Humans rely on a set of social validations to guide them in their actions. The more public the environment, the more a person is affected by that environment in choosing what to do next. The greater the threat of invalidation, the more externally-controlled actions will be.
THE PRESENCE OF OTHERS IS TIRING
It is inherently tiring being in the public gaze. This is one reason why, for instance, walking around a city centre is so mentally tiring. We have to make thousands of little decisions about pavement positioning, posture, body movement, sound emission and word choice.

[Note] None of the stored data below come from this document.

(** * LauncherAdminPanel: storage layer, distribution manifest and stats channel

    A shallow embedding of [server/api.ts] (the distribution route and the
    [DatabaseStorage] class), [server/routes.ts] (the stat ingestion route and
    the stats WebSocket) and [shared/schema.ts] (the tables), followed by the
    properties of the specification that concern them.

    Conventions.
    - A table is the list of its rows in insertion order, with the [serial]
      sequence that numbers them.
    - Every [await] on a database statement is one [Await] node of an [Async]
      program: [run] plays a program to its end with no other handler in
      between, [run_upto] stops at a suspension point.
    - [new Date()] and [defaultNow()] read a clock passed as [now].
    - Strings are [string]; a character is one [ascii]. *)

From Stdlib Require Import ZArith List String Ascii Bool Lia.
From Stdlib Require Import Permutation Sorted.
Import ListNotations.
Local Open Scope string_scope.
Local Open Scope Z_scope.

(* ------------------------------------------------------------------ *)
(** ** JavaScript values *)

Module Js.

Inductive Error : Type :=
  | ReferenceError (name : string)
  | ZodError (issues : string)
  | DatabaseError (detail : string)
  | OtherError (message : string).

Inductive Result (A : Type) : Type :=
  | Ok (a : A)
  | Err (e : Error).
Arguments Ok {A} a.
Arguments Err {A} e.

(** A key of an object literal whose type is [T | null | undefined]:
    left out, or given as [null] or as a value. *)
Inductive Opt (A : Type) : Type :=
  | Absent
  | Given (v : option A).
Arguments Absent {A}.
Arguments Given {A} v.

(** [a || d] on a nullable string: [null] and the empty string are falsy. *)
Definition or_str (a : option string) (d : string) : string :=
    match a with
    | Some s => if String.eqb s "" then d else s
    | None => d
    end.

(** [a || d] on a nullable number: [null] and [0] are falsy. *)
Definition or_num (a : option Z) (d : Z) : Z :=
    match a with
    | Some n => if Z.eqb n 0 then d else n
    | None => d
    end.

(** Truthiness of a nullable boolean. *)
Definition truthy (b : option bool) : bool :=
    match b with
    | Some true => true
    | _ => false
    end.

(** [const [x] = xs]: the first element, [undefined] when there is none. *)
Definition first {A : Type} (xs : list A) : option A :=
    match xs with
    | x :: _ => Some x
    | [] => None
    end.

End Js.
Import Js.

(* ------------------------------------------------------------------ *)
(** ** shared/schema.ts: rows and insert objects *)

Definition Timestamp := Z.

Module Server.
Record t : Type := mk {
    id : Z;
    serverId : string;
    name : string;
    description : option string;
    icon : option string;
    version : string;
    address : option string;
    minecraftVersion : string;
    loaderType : string;
    loaderVersion : string;
    mainServer : option bool;
    autoconnect : option bool;
    createdAt : Timestamp;
    updatedAt : Timestamp
  }.
End Server.

Module InsertServer.
Record t : Type := mk {
    serverId : string;
    name : string;
    description : option string;
    icon : option string;
    version : string;
    address : option string;
    minecraftVersion : string;
    loaderType : string;
    loaderVersion : string;
    mainServer : Opt bool;
    autoconnect : Opt bool
  }.
End InsertServer.

Module Mod.
Record t : Type := mk {
    id : Z;
    serverId : string;
    modId : string;
    name : string;
    type : string;
    version : option string;
    required : option bool;
    enabled : option bool;
    optionalDefault : option bool;
    size : option Z;
    url : string;
    md5 : option string;
    createdAt : Timestamp;
    updatedAt : Timestamp
  }.

End Mod.

Module InsertMod.
Record t : Type := mk {
    serverId : string;
    modId : string;
    name : string;
    type : string;
    version : option string;
    required : Opt bool;
    enabled : Opt bool;
    optionalDefault : Opt bool;
    size : option Z;
    url : string;
    md5 : option string
  }.
End InsertMod.

Module File.
Record t : Type := mk {
    id : Z;
    serverId : string;
    path : string;
    isDirectory : option bool;
    isSticky : option bool;
    size : option Z;
    lastModified : Timestamp
  }.
End File.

PRIVATE TIME CAN BE RESTFUL AND NURTURING
This is why it is so important, for mental health, to spend time in environments away from the gaze of others. A private bedroom, or living space, enables a person to have a rest from burdensome social requirements. A developing child or adult can then learn more about what they naturally like to think, feel and do – about their inner world.
THE PSYCHOLOGY OF OTHERS’ GAZE
The concept of being watched, and how it affects our behaviour, is a developing psychological topic. See, for instance, the 2019 article ‘The Role of Eye Gaze During Natural Social Interactions in Typical and Autistic People‘.

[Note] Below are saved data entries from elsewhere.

(** * Probing and notifying *)

(** [check_url] reports success exactly when a response arrived with a
    status below 400 and either [EXPECT] is empty or the pattern was found
    in the body; its message always starts with the URL. *)
Theorem check_url_ok_iff (EXPECT u : string) (r : http_outcome) :
  (exists rest, snd (check_url EXPECT u r) = u ++ rest) /\
  (fst (check_url EXPECT u r) = true <->
   exists code sr, r = Response code sr /\ code < 400 /\ (EXPECT = "" \/ sr = Found)).
Proof.
  destruct r as [code sr|err]; simpl.
  - destruct (Z.leb 400 code) eqn:Hc.
    + apply Z.leb_le in Hc. split; [eexists; reflexivity|].
      split; [discriminate|]. intros (c & s & H & Hl & _); injection H as <- <-; lia.
    + apply Z.leb_gt in Hc. destruct (String.eqb EXPECT "") eqn:He.
      * apply String.eqb_eq in He. split; [eexists; reflexivity|].
        split; [intros _; exists code, sr; auto | reflexivity].
      * apply String.eqb_neq in He.
        destruct sr as [| |err]; (split; [eexists; reflexivity|]).
        -- split; [intros _; exists code, Found; auto | reflexivity].
        -- split; [discriminate|]. intros (c & s & H & _ & [?|?]); [contradiction|].
           injection H as <- <-; discriminate.
        -- split; [discriminate|]. intros (c & s & H & _ & [?|?]); [contradiction|].
           injection H as <- <-; discriminate.
  - split; [eexists; reflexivity|]. split; [discriminate|].
    intros (c & s & H & _); discriminate.
Qed.

Lemma quote_plus_cons c s :
  quote_plus (String c s) = (quote_plus (String c EmptyString) ++ quote_plus s)%string.
Proof.
  simpl. destruct (is_unreserved (nat_of_ascii c)); [reflexivity|].
  destruct (nat_of_ascii c =? 32)%nat; reflexivity.
Qed.

Lemma quote_plus_char_safe c :
  forallb url_safe (list_ascii_of_string (quote_plus (String c EmptyString))) = true.
Proof. destruct c as [[] [] [] [] [] [] [] []]; reflexivity. Qed.
Lemma SearchNode_loop_spec fuel lo up :
  0 <= lo -> lo <= up + 1 -> up < len recs -> (Z.to_nat (up - lo + 1) < fuel)%nat ->
  Forall (fun r => 0 < ord key r) (take (Z.to_nat lo) recs) ->
  Forall (fun r => ord key r < 0) (drop (Z.to_nat (up + 1)) recs) ->
  exists found i, SearchNode_loop cmp bt node key lo up fuel = Some (found, Z.of_nat i) /\
    search_result ord key recs found i.
Proof.
  pose proof (node_rep_free _ Hbt _ _ _ _ Hrep) as [_ Hn].
  revert lo up. induction fuel as [|fuel IH]; intros lo up Hlo Hle Hup Hf Hbelow Habove; [lia|].
  cbn [SearchNode_loop]. destruct (Z.leb_spec lo up) as [Hlu|Hlu].
  - rewrite Z.shiftr_div_pow2 by lia. change (2 ^ 1) with 2.
    set (i := (lo + up) / 2).
    assert (lo <= i <= up) as Hi by (subst i; split; [apply Z.div_le_lower_bound|apply Z.div_le_upper_bound]; lia).
    destruct (lookup_lt_is_Some_2 recs (Z.to_nat i)) as [r Hr]; [lia|].
    pose proof (take_drop_middle _ _ _ Hr) as Esplit.
    assert (node_rep bt hdr res (take (Z.to_nat i) recs ++ r :: drop (S (Z.to_nat i)) recs) node) as Hrep'
      by (by rewrite Esplit).
    assert (len (take (Z.to_nat i) recs) = i) as Hlen by (rewrite length_take; lia).
    replace (nodeSize bt - kOffsetSize - 2 * i)
      with (nodeSize bt - 2 * len (take (Z.to_nat i) recs) - 2) by (unfold kOffsetSize; lia).
    rewrite (offset_rep _ Hbt _ _ _ _ _ Hrep'). cbn [mbind option_bind].
    destruct (drop_record _ _ _ _ _ _ _ Hrep') as [rest Erest].
    rewrite Erest, cmp_reads_key by (done || by eapply Forall_lookup_1). cbn [mbind option_bind].
    destruct (Z.ltb_spec (ord key r) 0) as [Hc|Hc]; [|destruct (Z.ltb_spec 0 (ord key r)) as [Hc'|Hc']].
    + apply IH; try done; try lia.
      replace (Z.to_nat (i - 1 + 1)) with (Z.to_nat i) by lia.
      rewrite (drop_S _ _ _ Hr). constructor; [done|]. apply (sorted_above _ _ Hr). lia.
    + apply IH; try done; try lia.
      replace (Z.to_nat (i + 1)) with (S (Z.to_nat i)) by lia.
      rewrite (take_S_r _ _ _ Hr). apply Forall_app. split; [by apply (sorted_below _ _ Hr)|by repeat constructor].
    + exists true, (Z.to_nat i). split.
      * rewrite u16_id by lia. do 2 f_equal. lia.
      * split; [by apply (sorted_below _ _ Hr)|]. exists r. split_and!; [done|lia|].
        apply (sorted_above _ _ Hr). lia.
  - exists false, (Z.to_nat lo). split.
    + rewrite u16_id by lia. do 2 f_equal. lia.
    + split; [done|]. split; [lia|]. by replace (Z.to_nat lo) with (Z.to_nat (up + 1)) by lia.
Qed.

Lemma SearchNode_rep :
  exists found i, SearchNode cmp bt node key = Some (found, Z.of_nat i) /\
    search_result ord key recs found i.
Proof.
  unfold SearchNode. rewrite (numRecords_rep _ Hbt _ _ _ _ Hrep). cbn [mbind option_bind].
  apply SearchNode_loop_spec; [lia|lia|lia|lia|constructor|].
  rewrite drop_ge by lia. constructor.
Qed.
End Search.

PUBLIC OR PRIVATE – IT DEPENDS
Although it is tiring, being subject to others’ gaze can make us more effective in certain ways. Being watched generally makes us more alert and responsive than when we are in private. However, it depends on the nature and difficulty of what we are doing. An inventor, academic or artist, working on a highly innovative, in-depth piece of work, may be inhibited by social gaze, and need to get away, and achieve privacy, to function properly at a high level.
THE PUBLIC GAZE BRINGS BASIC PRODUCTIVITY
In a work context, therefore, we might be generally more productive (in basic ways) when placed in a more public setting. Pupils at school, and employees at work, are more likely to chip in and perform to a minimum standard.
PRIVACY CAN BRING DEEPER THOUGHT
However, where more complex and challenging tasks are required, a public context may cause ‘dumbing down’. A very focused scientist , working on a discovery, may find that it cramps their style to have to engage too much socially, when they would prefer to be working intensely inside their own mind.
I will notice, today, how I behave differently depending on whether I am alone, or under the gaze of others.
I will notice how my level of arousal increases in the company of others – my behaviour is more controlled, and I become concerned with ‘fitting in’, and being considered a ‘valid person’. I may become more productive on a basic level, though slightly more dumbed down in order to fit in.
I will also notice how my level of arousal reduces in private. I can sometimes flop and relax too much. Sometimes, though, I can do my best creative and in-depth thinking alone, because I am not dominated by the anti-creative constraints of social obedience.
In designing my days, I will try to give myself some social time, and some private time. Both are important. My social time will help me to be socially engaged and productive. My private time will deepen my experience of life, and give me rest from the sometimes oppressive presence of others.